- _Work request_: Could you reproduce every record below exactly as written?
[Data to examine Boundary: Start]
Lemma nodup_barbell_edges (m1 m2 : Z) :
  2 <= m1 -> 0 <= m2 -> NoDup (barbell_edges m1 m2).
Proof.
  intros Hm Hm2. unfold barbell_edges.
  assert (T : NoDup ([(m1 - 1, m1)]
                     ++ (if 0 <? m2 then [(m1 + m2 - 1, m1 + m2)] else []))).
  { destruct (Z.ltb_spec 0 m2); simpl; repeat constructor; simpl; try tauto.
    intros [E | []]. Cycles.split_pair E. lia. }
  assert (I : forall x y,
             In (x, y) ([(m1 - 1, m1)]
                        ++ (if 0 <? m2 then [(m1 + m2 - 1, m1 + m2)] else [])) ->
             (x = m1 - 1 /\ y = m1) \/ (0 < m2 /\ x = m1 + m2 - 1 /\ y = m1 + m2)).
  { intros x y H. apply in_app_iff in H. destruct H as [[E | []] | H].
    - Cycles.split_pair E. tauto.
    - destruct (Z.ltb_spec 0 m2); [| destruct H].
      destruct H as [E | []]. Cycles.split_pair E. tauto. }
  apply NoDup_app; [apply nodup_combinations2, nodup_range | |].
  - apply NoDup_app; [apply Cycles.nodup_steps | |].
    + apply NoDup_app; [apply nodup_combinations2, nodup_range | exact T |].
      intros [x y] H1 H2. apply Lollipop.in_combinations2_range in H1.
      apply I in H2. lia.
    + intros [x y] H1 H2. apply Cycles.in_steps in H1.
      apply in_app_iff in H2. destruct H2 as [H2 | H2].
      * apply Lollipop.in_combinations2_range in H2. lia.
      * apply I in H2. lia.
  - intros [x y] H1 H2. apply Lollipop.in_combinations2_range in H1.
    rewrite in_app_iff, Cycles.in_steps in H2. destruct H2 as [H2 | H2]; [lia |].
    apply in_app_iff in H2. destruct H2 as [H2 | H2].
    + apply Lollipop.in_combinations2_range in H2. lia.
    + apply I in H2. lia.
Qed.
[Data to examine Boundary: End]
- _Output below_:
Lemma nodup_barbell_edges (m1 m2 : Z) :
  2 <= m1 -> 0 <= m2 -> NoDup (barbell_edges m1 m2).
Proof.
  intros Hm Hm2. unfold barbell_edges.
  assert (T : NoDup ([(m1 - 1, m1)]
                     ++ (if 0 <? m2 then [(m1 + m2 - 1, m1 + m2)] else []))).
  { destruct (Z.ltb_spec 0 m2); simpl; repeat constructor; simpl; try tauto.
    intros [E | []]. Cycles.split_pair E. lia. }
  assert (I : forall x y,
             In (x, y) ([(m1 - 1, m1)]
                        ++ (if 0 <? m2 then [(m1 + m2 - 1, m1 + m2)] else [])) ->
             (x = m1 - 1 /\ y = m1) \/ (0 < m2 /\ x = m1 + m2 - 1 /\ y = m1 + m2)).
  { intros x y H. apply in_app_iff in H. destruct H as [[E | []] | H].
    - Cycles.split_pair E. tauto.
    - destruct (Z.ltb_spec 0 m2); [| destruct H].
      destruct H as [E | []]. Cycles.split_pair E. tauto. }
  apply NoDup_app; [apply nodup_combinations2, nodup_range | |].
  - apply NoDup_app; [apply Cycles.nodup_steps | |].
    + apply NoDup_app; [apply nodup_combinations2, nodup_range | exact T |].
      intros [x y] H1 H2. apply Lollipop.in_combinations2_range in H1.
      apply I in H2. lia.
    + intros [x y] H1 H2. apply Cycles.in_steps in H1.
      apply in_app_iff in H2. destruct H2 as [H2 | H2].
      * apply Lollipop.in_combinations2_range in H2. lia.
      * apply I in H2. lia.
  - intros [x y] H1 H2. apply Lollipop.in_combinations2_range in H1.
    rewrite in_app_iff, Cycles.in_steps in H2. destruct H2 as [H2 | H2]; [lia |].
    apply in_app_iff in H2. destruct H2 as [H2 | H2].
    + apply Lollipop.in_combinations2_range in H2. lia.
    + apply I in H2. lia.
Qed.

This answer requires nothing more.